[TASK MATERIAL — start]

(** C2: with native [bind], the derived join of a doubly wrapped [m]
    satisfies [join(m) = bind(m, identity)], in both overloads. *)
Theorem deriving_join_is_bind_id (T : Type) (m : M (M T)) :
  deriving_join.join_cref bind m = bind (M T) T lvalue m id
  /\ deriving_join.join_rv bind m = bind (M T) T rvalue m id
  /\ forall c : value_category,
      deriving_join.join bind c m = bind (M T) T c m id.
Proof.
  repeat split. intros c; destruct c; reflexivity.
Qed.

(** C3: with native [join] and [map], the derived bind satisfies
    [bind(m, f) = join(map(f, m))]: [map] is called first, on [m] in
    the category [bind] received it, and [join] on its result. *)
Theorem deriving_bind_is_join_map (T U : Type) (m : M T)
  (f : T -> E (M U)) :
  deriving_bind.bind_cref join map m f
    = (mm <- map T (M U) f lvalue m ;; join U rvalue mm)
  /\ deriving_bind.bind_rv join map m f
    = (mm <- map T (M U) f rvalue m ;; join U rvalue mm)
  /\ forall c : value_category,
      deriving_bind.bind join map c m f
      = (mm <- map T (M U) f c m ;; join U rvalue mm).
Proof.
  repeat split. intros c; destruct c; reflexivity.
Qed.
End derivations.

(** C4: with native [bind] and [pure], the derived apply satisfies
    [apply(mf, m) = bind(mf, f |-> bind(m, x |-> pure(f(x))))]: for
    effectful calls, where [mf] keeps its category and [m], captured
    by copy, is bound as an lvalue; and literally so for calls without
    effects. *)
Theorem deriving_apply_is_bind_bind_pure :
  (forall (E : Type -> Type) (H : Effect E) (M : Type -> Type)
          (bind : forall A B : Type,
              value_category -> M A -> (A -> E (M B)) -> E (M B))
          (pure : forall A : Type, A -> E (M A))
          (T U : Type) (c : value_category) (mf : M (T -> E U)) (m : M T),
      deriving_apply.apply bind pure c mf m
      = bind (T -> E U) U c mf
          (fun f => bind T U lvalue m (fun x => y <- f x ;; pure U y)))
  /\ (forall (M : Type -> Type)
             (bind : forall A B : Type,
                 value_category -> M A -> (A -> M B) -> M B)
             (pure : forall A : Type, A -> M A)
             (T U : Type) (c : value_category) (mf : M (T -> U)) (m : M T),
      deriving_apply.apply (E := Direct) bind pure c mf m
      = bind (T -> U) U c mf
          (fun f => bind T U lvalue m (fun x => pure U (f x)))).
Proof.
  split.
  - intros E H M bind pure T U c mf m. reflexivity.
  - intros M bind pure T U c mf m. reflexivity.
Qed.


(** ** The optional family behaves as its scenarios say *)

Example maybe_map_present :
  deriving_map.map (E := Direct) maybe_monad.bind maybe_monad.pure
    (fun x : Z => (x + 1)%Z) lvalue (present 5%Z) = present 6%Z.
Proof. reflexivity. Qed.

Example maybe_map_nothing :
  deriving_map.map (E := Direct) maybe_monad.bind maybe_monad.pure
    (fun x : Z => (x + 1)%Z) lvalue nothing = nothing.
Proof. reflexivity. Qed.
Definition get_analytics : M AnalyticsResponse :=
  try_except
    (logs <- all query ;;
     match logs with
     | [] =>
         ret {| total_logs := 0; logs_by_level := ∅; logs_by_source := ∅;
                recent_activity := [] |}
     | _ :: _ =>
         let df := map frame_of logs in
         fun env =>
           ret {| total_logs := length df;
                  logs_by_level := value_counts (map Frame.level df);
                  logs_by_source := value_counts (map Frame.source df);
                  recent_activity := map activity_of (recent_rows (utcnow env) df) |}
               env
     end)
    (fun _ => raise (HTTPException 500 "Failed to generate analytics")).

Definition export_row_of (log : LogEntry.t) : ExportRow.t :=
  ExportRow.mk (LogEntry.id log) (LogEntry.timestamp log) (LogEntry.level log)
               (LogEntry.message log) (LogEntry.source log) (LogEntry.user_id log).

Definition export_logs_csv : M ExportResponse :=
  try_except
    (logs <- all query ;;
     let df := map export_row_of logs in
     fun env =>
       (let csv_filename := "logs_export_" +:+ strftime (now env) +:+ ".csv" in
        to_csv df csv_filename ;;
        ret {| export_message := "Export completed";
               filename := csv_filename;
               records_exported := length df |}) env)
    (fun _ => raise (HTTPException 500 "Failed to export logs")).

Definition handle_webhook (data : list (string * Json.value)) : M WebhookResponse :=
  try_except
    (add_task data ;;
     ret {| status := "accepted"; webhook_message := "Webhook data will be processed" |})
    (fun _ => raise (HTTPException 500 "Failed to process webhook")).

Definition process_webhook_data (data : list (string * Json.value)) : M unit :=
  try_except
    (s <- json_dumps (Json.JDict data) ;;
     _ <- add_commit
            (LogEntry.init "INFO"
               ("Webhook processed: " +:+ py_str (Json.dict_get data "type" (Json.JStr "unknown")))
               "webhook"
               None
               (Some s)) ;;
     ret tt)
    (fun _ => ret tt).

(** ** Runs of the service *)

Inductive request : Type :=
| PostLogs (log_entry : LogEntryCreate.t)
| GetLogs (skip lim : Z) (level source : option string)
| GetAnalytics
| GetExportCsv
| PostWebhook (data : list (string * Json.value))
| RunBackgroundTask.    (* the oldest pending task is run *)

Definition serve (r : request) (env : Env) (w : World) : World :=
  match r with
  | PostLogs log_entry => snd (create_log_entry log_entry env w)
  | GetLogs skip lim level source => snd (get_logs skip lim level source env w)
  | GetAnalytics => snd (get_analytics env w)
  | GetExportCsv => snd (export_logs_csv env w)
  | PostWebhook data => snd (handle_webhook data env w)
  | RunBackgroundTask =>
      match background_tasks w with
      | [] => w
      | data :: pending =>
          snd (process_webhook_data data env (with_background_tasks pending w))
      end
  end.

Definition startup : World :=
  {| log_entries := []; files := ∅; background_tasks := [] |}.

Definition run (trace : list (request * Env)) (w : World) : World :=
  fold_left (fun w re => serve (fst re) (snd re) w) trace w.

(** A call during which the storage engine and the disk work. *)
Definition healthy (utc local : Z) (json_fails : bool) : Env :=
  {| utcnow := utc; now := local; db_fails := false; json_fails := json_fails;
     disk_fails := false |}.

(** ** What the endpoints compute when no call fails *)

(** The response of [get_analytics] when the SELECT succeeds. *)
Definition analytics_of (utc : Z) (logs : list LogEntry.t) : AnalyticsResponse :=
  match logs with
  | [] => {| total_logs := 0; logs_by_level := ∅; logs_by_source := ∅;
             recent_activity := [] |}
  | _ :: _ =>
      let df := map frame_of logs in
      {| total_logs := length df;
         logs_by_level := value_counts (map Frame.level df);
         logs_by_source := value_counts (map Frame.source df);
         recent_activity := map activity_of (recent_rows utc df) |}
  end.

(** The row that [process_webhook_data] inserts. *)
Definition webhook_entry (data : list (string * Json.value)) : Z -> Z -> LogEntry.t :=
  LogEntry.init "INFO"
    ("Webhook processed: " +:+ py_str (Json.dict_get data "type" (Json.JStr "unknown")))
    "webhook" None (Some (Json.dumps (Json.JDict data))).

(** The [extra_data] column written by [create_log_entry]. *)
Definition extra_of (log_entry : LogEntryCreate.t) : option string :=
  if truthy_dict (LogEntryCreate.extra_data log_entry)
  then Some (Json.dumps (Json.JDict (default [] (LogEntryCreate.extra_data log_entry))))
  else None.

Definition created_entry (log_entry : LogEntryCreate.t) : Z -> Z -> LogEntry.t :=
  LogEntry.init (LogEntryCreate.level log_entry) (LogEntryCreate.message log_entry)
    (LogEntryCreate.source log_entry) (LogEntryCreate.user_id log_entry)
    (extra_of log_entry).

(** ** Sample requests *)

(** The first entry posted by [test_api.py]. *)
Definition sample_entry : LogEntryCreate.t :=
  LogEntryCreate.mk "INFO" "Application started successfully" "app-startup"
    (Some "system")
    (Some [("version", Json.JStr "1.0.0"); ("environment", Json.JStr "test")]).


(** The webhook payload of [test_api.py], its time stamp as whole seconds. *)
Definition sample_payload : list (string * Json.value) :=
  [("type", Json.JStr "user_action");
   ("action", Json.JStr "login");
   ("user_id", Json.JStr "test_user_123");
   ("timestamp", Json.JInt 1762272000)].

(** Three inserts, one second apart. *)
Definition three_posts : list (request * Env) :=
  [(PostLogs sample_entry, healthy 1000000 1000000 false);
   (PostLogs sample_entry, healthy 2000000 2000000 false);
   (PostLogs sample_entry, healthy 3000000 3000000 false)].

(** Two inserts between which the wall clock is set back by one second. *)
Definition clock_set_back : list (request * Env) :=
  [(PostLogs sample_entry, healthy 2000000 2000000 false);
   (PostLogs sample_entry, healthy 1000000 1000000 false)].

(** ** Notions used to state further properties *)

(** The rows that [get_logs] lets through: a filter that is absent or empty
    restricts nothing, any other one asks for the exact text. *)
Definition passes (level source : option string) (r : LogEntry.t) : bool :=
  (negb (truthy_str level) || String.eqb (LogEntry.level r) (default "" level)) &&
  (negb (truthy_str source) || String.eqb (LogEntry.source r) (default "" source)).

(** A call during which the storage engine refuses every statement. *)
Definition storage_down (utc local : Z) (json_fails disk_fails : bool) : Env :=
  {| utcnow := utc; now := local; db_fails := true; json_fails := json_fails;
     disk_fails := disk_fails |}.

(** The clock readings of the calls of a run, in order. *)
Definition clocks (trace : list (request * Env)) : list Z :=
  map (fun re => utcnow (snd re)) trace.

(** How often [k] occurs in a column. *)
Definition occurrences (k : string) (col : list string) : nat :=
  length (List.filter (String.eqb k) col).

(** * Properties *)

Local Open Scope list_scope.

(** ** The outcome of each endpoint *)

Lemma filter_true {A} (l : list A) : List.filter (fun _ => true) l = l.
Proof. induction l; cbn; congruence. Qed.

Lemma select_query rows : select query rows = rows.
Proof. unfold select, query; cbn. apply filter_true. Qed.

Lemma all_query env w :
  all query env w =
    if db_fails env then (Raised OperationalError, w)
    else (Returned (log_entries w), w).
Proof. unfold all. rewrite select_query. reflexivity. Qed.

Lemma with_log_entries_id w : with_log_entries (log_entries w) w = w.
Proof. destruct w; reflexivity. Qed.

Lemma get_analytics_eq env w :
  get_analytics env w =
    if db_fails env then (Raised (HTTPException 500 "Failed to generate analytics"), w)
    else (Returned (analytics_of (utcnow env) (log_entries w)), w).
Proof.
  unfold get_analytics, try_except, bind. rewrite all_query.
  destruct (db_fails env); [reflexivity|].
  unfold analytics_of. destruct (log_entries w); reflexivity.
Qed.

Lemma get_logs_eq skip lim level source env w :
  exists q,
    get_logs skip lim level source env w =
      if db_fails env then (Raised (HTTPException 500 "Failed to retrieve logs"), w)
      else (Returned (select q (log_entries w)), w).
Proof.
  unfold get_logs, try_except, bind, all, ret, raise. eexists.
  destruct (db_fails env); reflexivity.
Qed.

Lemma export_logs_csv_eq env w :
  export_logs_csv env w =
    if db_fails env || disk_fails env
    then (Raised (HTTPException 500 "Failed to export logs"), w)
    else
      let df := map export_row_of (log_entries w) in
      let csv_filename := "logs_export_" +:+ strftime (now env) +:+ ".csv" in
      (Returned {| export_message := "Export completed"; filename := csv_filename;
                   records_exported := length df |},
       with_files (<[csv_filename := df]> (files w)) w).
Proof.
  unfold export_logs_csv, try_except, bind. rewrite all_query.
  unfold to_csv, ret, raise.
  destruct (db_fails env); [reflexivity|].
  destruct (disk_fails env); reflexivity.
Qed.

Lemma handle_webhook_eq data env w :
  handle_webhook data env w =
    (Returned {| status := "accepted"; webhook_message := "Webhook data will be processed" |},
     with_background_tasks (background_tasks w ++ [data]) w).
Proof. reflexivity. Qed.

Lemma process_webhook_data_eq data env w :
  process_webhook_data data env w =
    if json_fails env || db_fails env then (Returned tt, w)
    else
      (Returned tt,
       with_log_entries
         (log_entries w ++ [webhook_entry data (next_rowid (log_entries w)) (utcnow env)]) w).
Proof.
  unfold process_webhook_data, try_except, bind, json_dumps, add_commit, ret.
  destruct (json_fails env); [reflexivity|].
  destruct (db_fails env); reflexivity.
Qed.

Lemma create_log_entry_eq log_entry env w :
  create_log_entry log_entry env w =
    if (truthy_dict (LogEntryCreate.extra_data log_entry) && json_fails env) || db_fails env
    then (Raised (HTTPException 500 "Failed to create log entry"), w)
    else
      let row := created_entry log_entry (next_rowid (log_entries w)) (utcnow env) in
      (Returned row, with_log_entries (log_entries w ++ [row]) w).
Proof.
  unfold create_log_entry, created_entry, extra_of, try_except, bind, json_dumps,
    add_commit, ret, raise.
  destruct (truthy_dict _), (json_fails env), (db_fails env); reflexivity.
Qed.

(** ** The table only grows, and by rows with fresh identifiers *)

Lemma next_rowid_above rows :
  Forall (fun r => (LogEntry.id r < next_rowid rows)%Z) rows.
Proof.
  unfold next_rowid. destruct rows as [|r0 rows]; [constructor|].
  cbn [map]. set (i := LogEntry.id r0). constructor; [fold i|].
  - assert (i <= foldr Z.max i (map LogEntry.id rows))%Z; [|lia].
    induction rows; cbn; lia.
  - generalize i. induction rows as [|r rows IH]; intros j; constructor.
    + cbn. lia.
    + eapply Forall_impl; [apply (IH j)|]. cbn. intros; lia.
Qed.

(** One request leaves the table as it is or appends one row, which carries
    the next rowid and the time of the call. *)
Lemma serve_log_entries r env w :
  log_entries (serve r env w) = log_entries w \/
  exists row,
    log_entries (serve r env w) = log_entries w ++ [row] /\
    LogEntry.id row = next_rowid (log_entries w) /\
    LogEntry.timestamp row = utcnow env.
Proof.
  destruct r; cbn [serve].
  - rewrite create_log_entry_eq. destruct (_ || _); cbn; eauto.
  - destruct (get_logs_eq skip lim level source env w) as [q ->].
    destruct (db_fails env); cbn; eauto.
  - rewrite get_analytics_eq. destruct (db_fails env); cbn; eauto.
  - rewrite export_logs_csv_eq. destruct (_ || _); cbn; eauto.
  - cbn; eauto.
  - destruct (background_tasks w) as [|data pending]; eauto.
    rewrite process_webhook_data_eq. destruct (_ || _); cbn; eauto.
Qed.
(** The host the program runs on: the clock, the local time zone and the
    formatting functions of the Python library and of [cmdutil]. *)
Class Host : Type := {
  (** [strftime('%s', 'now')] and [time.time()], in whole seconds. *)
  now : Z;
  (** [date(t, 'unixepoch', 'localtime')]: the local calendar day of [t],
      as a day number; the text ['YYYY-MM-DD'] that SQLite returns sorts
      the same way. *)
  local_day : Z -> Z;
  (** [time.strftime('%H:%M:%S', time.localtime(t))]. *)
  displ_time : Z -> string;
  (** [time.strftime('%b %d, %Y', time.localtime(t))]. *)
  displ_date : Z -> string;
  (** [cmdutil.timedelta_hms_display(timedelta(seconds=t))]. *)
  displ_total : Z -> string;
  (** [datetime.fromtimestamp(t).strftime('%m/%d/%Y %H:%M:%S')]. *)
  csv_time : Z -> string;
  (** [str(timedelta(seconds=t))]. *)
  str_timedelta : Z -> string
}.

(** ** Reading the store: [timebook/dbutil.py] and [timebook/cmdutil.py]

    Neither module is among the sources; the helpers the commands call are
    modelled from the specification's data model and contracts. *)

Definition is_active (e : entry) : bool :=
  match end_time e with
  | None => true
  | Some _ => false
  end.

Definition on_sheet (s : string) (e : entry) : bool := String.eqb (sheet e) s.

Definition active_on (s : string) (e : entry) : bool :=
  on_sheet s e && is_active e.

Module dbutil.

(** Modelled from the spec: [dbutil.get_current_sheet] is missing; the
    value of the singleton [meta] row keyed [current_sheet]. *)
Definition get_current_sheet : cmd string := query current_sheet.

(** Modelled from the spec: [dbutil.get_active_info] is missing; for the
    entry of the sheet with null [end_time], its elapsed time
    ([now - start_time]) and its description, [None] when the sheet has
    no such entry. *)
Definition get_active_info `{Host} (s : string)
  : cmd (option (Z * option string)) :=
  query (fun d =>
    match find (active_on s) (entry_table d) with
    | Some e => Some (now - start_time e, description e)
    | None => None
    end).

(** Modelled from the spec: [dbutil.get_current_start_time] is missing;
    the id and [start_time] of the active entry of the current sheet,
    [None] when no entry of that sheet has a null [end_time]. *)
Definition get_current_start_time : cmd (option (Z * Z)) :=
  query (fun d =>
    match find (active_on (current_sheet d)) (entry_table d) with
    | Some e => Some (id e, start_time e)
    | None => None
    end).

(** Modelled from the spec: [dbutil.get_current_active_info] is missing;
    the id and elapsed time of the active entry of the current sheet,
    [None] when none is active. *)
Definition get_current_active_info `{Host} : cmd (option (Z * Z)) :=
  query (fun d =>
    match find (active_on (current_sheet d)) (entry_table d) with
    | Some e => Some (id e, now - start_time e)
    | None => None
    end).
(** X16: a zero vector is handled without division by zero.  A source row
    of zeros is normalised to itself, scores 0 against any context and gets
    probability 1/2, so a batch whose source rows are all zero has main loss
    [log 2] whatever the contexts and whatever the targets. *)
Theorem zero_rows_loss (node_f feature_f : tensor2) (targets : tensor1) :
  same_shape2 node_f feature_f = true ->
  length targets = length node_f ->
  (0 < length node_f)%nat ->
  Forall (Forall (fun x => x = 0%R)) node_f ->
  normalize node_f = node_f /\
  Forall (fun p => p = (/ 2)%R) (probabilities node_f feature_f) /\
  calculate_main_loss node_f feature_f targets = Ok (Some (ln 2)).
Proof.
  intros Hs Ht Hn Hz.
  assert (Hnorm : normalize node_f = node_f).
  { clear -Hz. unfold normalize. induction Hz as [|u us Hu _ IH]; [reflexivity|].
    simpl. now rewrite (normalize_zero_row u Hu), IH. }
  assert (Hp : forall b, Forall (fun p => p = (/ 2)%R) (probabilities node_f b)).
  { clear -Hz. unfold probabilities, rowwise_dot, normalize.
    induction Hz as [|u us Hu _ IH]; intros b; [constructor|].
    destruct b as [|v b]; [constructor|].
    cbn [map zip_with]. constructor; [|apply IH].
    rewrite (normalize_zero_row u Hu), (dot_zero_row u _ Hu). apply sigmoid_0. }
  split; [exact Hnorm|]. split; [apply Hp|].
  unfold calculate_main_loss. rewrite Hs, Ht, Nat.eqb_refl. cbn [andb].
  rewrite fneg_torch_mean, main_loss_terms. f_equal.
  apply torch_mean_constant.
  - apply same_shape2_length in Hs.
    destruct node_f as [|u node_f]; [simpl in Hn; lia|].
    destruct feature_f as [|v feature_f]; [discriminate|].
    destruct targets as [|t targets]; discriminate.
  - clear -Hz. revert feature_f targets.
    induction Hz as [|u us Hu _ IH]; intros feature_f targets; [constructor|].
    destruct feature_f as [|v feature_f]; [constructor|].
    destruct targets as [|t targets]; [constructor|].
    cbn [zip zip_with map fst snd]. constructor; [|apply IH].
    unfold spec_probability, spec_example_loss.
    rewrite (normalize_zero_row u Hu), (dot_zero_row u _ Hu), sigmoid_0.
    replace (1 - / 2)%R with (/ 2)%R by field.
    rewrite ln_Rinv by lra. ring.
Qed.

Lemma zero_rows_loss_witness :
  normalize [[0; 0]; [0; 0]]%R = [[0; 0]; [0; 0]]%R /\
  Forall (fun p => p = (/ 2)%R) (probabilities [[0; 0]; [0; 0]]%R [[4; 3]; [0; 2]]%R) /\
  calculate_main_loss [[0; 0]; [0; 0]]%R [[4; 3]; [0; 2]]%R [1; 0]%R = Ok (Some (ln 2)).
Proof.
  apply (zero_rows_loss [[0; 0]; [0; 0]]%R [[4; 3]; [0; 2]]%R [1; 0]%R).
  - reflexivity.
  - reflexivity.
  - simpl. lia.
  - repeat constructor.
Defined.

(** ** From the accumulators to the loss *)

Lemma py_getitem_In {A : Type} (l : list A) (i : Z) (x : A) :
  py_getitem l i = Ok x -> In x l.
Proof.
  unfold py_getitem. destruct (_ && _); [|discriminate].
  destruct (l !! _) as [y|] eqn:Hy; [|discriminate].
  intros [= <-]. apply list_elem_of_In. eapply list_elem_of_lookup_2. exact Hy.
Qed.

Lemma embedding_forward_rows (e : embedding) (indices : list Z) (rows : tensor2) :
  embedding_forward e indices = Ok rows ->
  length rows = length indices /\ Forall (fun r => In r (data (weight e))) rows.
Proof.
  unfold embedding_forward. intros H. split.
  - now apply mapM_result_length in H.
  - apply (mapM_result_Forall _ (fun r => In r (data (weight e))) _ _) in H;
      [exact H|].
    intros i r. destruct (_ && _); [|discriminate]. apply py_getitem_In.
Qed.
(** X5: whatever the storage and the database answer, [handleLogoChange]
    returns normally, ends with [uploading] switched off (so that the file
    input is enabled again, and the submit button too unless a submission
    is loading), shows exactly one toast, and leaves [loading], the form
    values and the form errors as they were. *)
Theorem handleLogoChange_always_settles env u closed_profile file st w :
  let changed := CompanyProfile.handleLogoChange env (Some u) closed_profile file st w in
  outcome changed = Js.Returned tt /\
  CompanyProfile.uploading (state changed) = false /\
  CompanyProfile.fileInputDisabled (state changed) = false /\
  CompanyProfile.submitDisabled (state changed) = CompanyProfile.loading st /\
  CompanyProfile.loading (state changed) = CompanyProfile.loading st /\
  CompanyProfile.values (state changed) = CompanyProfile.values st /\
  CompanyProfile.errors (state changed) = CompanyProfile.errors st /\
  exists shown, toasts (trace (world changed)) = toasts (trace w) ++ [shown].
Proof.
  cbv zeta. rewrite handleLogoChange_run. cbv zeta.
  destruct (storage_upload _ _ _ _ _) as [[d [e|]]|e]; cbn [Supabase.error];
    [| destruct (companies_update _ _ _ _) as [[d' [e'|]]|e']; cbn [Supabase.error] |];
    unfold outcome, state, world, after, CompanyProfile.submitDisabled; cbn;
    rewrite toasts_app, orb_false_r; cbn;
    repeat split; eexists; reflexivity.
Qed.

[TASK MATERIAL — finish]

Please give back the records exactly as written, beginning at the first line and including the line that holds "deriving_join.join_cref bind m" as the last.

ANSWER FOR THIS EXERCISE
(** C2: with native [bind], the derived join of a doubly wrapped [m]
    satisfies [join(m) = bind(m, identity)], in both overloads. *)
Theorem deriving_join_is_bind_id (T : Type) (m : M (M T)) :
  deriving_join.join_cref bind m = bind (M T) T lvalue m id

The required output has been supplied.